A French financier reportedly jumped to his death from the 32nd-floor balcony of a luxury apartment building while taking a tour of the unit with a real estate agent in Manhattan on Thursday, May 26.
The 43-year-old man, identified as Charles-Henry Kurzen, a financial banker who lived in Brooklyn, was reportedly taking a look at an apartment at 100 United Nations Plaza in the Turtle Bay neighborhood with a real estate agent when things took a tragic turn.

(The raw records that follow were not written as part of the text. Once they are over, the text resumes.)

(** [(2 ** (i + random.random())) / 1000], where [u] is the float drawn by
    [random.random()].  The sum and the quotient are the binary64
    operations; [float_pow x y] is [x ** y] on floats, which Python hands to
    the [pow] of the C library. *)
Definition wait_time (float_pow : float -> float -> float) (i : nat) (u : float) : float :=
  (float_pow 2 (float_of_nat i + u) / 1000)%float.

(** ** The worker pool *)

(** [ThreadPool.map] cuts the iterable into chunks and hands each chunk to a
    worker, which applies the function to the items of the chunk one after
    the other; an exception ends the chunk.  [map] returns the values in the
    order of the iterable when every chunk succeeded, and otherwise raises
    the exception of the failed chunk that completed first. *)

(** [chunksize, extra = divmod(len(iterable), len(pool) * 4)], plus one when
    [extra] is not zero. *)
Definition chunksize (n : nat) : nat :=
  let q := n / (PARALLEL_REQ * 4) in
  if (n mod (PARALLEL_REQ * 4) =? 0)%nat then q else S q.

(** The successive slices of [size] items, until the iterable is used up. *)
Fixpoint get_tasks {A} (fuel size : nat) (l : list A) : list (list A) :=
  match fuel, l with
  | S fuel', _ :: _ => take size l :: get_tasks fuel' size (drop size l)
  | _, _ => []
  end.

(** One chunk on one worker: [list(map(func, chunk))]. *)
Fixpoint mapstar {A B} (f : A -> result B) (chunk : list A) : result (list B) :=
  match chunk with
  | [] => Ok []
  | x :: chunk' =>
      match f x with
      | Err e => Err e
      | Ok b => match mapstar f chunk' with
                | Err e => Err e
                | Ok bs => Ok (b :: bs)
                end
      end
  end.

Definition failure_at {B} (outs : list (result B)) (j : nat) : option exn :=
  match outs !! j with
  | Some (Err e) => Some e
  | _ => None
  end.

Definition value_of {B} (o : result B) : option B :=
  match o with
  | Ok b => Some b
  | Err _ => None
  end.

(** [completion] is the order in which the chunks complete, as indices into
    the list of chunks; chunks it does not list complete afterwards, in the
    order of submission.  [f] receives the position of the item in the
    iterable with the item. *)
Definition pool_map {A B} (completion : list nat) (f : nat -> A -> result B)
    (iterable : list A) : result (list B) :=
  let n := length iterable in
  let tasks := get_tasks n (chunksize n) (imap pair iterable) in
  let outs := map (mapstar (fun ix => f ix.1 ix.2)) tasks in
  match head (omap (failure_at outs) (completion ++ seq 0 (length outs))) with
  | Some e => Err e
  | None => Ok (concat (omap value_of outs))
  end.

(** ** The environment of a run *)

(** Everything a run receives from outside: the answer of the network to the
    request for the index page, the answer to the [i]-th request made for the
    row at position [r] ([detail_http r i]), the value of the [i]-th call of
    [random.random()] made for that row ([jitter r i]), and the order in
    which the chunks of the pool complete. *)
Record env : Type := mkEnv {
  index_http : string -> reply;
  detail_http : nat -> nat -> string -> reply;
  jitter : nat -> nat -> float;
  completion : list nat;
}.

Section Crawler.

(** [lxml.html.fromstring]: the root element of the parsed document, from
    which the absolute paths are evaluated; [None] when the parser raises. *)
Variable fromstring : string -> option node.

(** [x ** y] on floats. *)
Variable float_pow : float -> float -> float.

Definition parse (body : string) : M node :=
  match fromstring body with
  | Some tree => ret tree
  | None => raise ParserError
  end.

(** ** [get_writeup_url] *)

Definition get_writeup_url (http : string -> reply) (url : string) : M pystr :=
  response <- requests_get http url ;;
  assert_status_200 response.1 ;;;
  tree <- parse response.2 ;;
  (* Try to get a URL in the description. *)
  match xpath_description tree with
  | a :: _ => ret (get a "href")
  | [] =>
      (* Otherwise use the original writeup URL. *)
      match xpath_original_writeup tree with
      | a :: _ => ret (get a "href")
      | [] => ret (Some url)
      end
  end.

(** ** [extract_info] *)

Definition could_not_fetch_message (ctf challenge : string) : string :=
  "Could not fetch write-up URL (" +:+ ctf +:+ " - " +:+ challenge +:+
  ") information after " +:+ pretty MAX_RETRIES +:+ " retries.".

(** The [for i in range(MAX_RETRIES)] loop over the remaining [indices],
    followed by the [raise] that ends the function.  [http i] answers the
    request of iteration [i] and [rnd i] is its random draw. *)
Fixpoint retry_loop (http : nat -> string -> reply) (rnd : nat -> float)
    (ctf challenge : string) (link : pystr) (indices : list nat) : M RowInformation :=
  match indices with
  | [] => raise (CouldNotFetchInformation (could_not_fetch_message ctf challenge))
  | i :: rest =>
      try_except
        (target <- str_add BASE_URL link ;;
         url <- get_writeup_url (http i) target ;;
         ret (mkRowInformation ctf challenge url))
        (emit (Sleep (wait_time float_pow i (rnd i))) ;;;
         retry_loop http rnd ctf challenge link rest)
  end.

During the tour of the apartment, Kurzen reportedly asked the real estate agent to show him to the balcony of the 32nd-floor flat. After walking over to the balcony, however, Kurzen allegedly suddenly climbed over the ledge and jumped to his death, landing on a third-floor patio. Kurzen was pronounced dead at the scene, New York Post reported.
Kurzen was a financier who graduated from the Ecole Superieure de Commerce de Paris (ESCP) Business School and was a partner at Saltbox Partners LLC.

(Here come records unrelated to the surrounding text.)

(** * casvisor: the machine controller (controllers/machine.go)

    A shallow embedding of the four read/write handlers of the machine API and
    of the default classifier [isDefaultMachine].  The handlers talk to the
    [object] package (store, cloud synchronisation, masking); every such call
    is an event of a small free monad, so that a run of a handler yields the
    response it wrote together with the trace of the collaborator calls it
    made, in order. *)

From Stdlib Require Import String Ascii List ZArith Bool Lia.
Import ListNotations.
Open Scope string_scope.
Open Scope list_scope.

(** ** Data model *)

(** Go's [error]: [None] is [nil], [Some msg] an error whose [Error()] is
    [msg]. *)
Definition error : Type := option string.

(** The fields of [object.Machine] that the controller reads (the struct
    itself is declared in the [object] package), and the owner half of the
    composite id. *)
Record Machine : Type := mkMachine {
  Owner : string;
  Name : string;
  DisplayName : string;
  Provider : string;
  State : string;
  Tag : string;
  ExpireTime : string;
  PublicIp : string;
  PrivateIp : string
}.

(** A [*object.Machine]: [None] is the nil pointer. *)
Definition MachinePtr : Type := option Machine.

(** ** strings.HasPrefix *)

(** [strings.HasPrefix s prefix]: [s] begins with [prefix]. *)
Fixpoint HasPrefix (s prefix : string) {struct prefix} : bool :=
  match prefix with
  | EmptyString => true
  | String p prefix' =>
      match s with
      | EmptyString => false
      | String a s' => if Ascii.eqb a p then HasPrefix s' prefix' else false
      end
  end.

(** ** The default classifier, machine.go lines 134-148 *)

Definition isDefaultMachine (machine : Machine) : bool :=
  if (PublicIp machine =? "") && (PrivateIp machine =? "") then
    if HasPrefix (Name machine) "machine_" &&
       HasPrefix (DisplayName machine) "New Machine - " then
      (Provider machine =? "provider_1") &&
      (State machine =? "Active") &&
      (Tag machine =? "") &&
      (ExpireTime machine =? "")
    else false
  else false.

(** The eight conditions of the classification rule, as propositions on the
    record. *)
Record DefaultPattern (m : Machine) : Prop := mkDefaultPattern {
  dp_public : PublicIp m = "";
  dp_private : PrivateIp m = "";
  dp_name : exists rest, Name m = ("machine_" ++ rest)%string;
  dp_display : exists rest, DisplayName m = ("New Machine - " ++ rest)%string;
  dp_provider : Provider m = "provider_1";
  dp_state : State m = "Active";
  dp_tag : Tag m = "";
  dp_expire : ExpireTime m = ""
}.

(** ** Requests and responses *)

(** [url.Values] as the query string lists them; [Get] is the first value
    bound to the key, or the empty string. *)
Definition Values : Type := list (string * string).

Fixpoint Get (key : string) (v : Values) : string :=
  match v with
  | [] => ""
  | (k, x) :: rest => if k =? key then x else Get key rest
  end.

Record Context : Type := mkContext {
  Form : Values;
  RequestBody : string
}.

Record ApiController : Type := mkApiController { Ctx : Context }.

(** [c.Input()] *)
Definition Input (c : ApiController) : Values := Form (Ctx c).

(** What a handler hands to [ResponseOk] as [interface{}] data. *)
Inductive Value : Type :=
| VMachines (machines : list MachinePtr)
| VMachine (machine : MachinePtr)
| VInt (n : Z).

(** [pagination.SetPaginator(ctx, per, nums)] builds the paginator; what its
    methods answer is left to the pagination library (see [Offset] and [Nums]
    below). *)
Inductive Paginator : Type :=
| SetPaginator (ctx : Context) (per : Z) (nums : Z).

(** [wrapActionResponse(affected, err)], the envelope of a mutation, kept
    uninterpreted. *)
Inductive ActionResponse : Type :=
| wrapActionResponse (affected : bool) (e : list error).

(** The response a handler writes: each constructor is one of the
    response-writing calls of the controller. *)
Inductive Response : Type :=
| ResponseOk (data : list Value)
| ResponseError (msg : string)
| ServeJSON (json : ActionResponse).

According to a Saltbox Partners LLC biography on their website, Kurzen had a long career working in French and U.S. finance and had also served as an analyst in the Mergers and Acquisitions Group at Lazard Freres & Co. in Paris, the Daily Mirror reported.

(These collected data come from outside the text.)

(** C9 (registry injectivity): in a registry built by [register] from the
    empty one, no two locations resolve to one collection.  [register] fails
    with [AlreadyMapped] when the location has an entry, and with
    [CollectionInUse] when the location has none and the collection is some
    location's target; when it succeeds it appends one entry, leaves every
    earlier entry in place and keeps the registry injective.  Of two calls
    with different locations and one collection, the first succeeding, the
    second fails, with [CollectionInUse] unless its location had an entry. *)
Theorem register_injective_append_only (reg : ReserveRegistry)
    (loc : Location) (collection : Z) :
  reachable reg ->
  injective reg /\
  (is_Some (resolve reg loc) -> register reg loc collection = Err AlreadyMapped) /\
  (resolve reg loc = None -> is_Some (resolveReverse reg collection) ->
   register reg loc collection = Err CollectionInUse) /\
  (forall reg',
     register reg loc collection = Ok reg' ->
     reg' = reg ++ [ {| foreignLocation := loc;
                        localCollectionId := collection |} ] /\
     injective reg' /\
     (forall loc0 c0, resolve reg loc0 = Some c0 -> resolve reg' loc0 = Some c0) /\
     (forall loc2,
        loc2 <> loc ->
        (exists err, register reg' loc2 collection = Err err) /\
        (resolve reg loc2 = None ->
         register reg' loc2 collection = Err CollectionInUse))).
Proof.
  intros Hreach. pose proof (reachable_injective reg Hreach) as Hinj.
  split; [exact Hinj |]. split; [| split].
  - intros [c Hc]. unfold register. rewrite Hc. reflexivity.
  - intros Hnone [l Hl]. unfold register. rewrite Hnone, Hl. reflexivity.
  - intros reg' Hreg. pose proof (register_Ok _ _ _ _ Hreg) as (Hloc & Hrev & ->).
    split; [reflexivity |].
    split; [exact (register_injective _ _ _ _ Hinj Hreg) |].
    split; [intros loc0 c0; exact (register_keeps _ _ _ _ _ _ Hreg) |].
    intros loc2 Hne.
    assert (Hin : is_Some (resolveReverse
                             (reg ++ [ {| foreignLocation := loc;
                                          localCollectionId := collection |} ])
                             collection)).
    { apply (resolve_resolveReverse _ loc). rewrite resolve_snoc, Hloc. simpl.
      case_decide; [reflexivity | contradiction]. }
    destruct Hin as [l Hl].
    split.
    + unfold register.
      destruct (resolve _ loc2); [eexists; reflexivity |].
      rewrite Hl. eexists; reflexivity.
    + intros Hloc2. unfold register. rewrite resolve_snoc, Hloc2. simpl.
      case_decide; [congruence |]. rewrite Hl. reflexivity.
Qed.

“Charles-Henry has been with Saltbox since the beginning," the Saltbox Partners website stated. "He has over 14 years of experience in the banking sector and has worked with Nina since moving to New York to start his project finance career at Credit Agricole Corporate and Investment Bank where he was involved in the origination, structuring, and execution of 15 financings of over $5 billion."
"Charles-Henry is a true practitioner who enjoys all the intricacies of non-recourse financings and the challenges of bringing new deal profiles and sponsors to market. His experience has spanned financing coal mining development to the introduction of renewable power in South Africa," the bio added.
Kurzen was also reportedly quoted in a 2004 New Yorker article as a regular attendee of “French Tuesdays” — a group of weekly parties hosted for French ex-patriots in New York City.
A coworker who rushed to the scene after hearing about the tragedy declined to comment about the incident. However, he described Kurzen as a dear friend.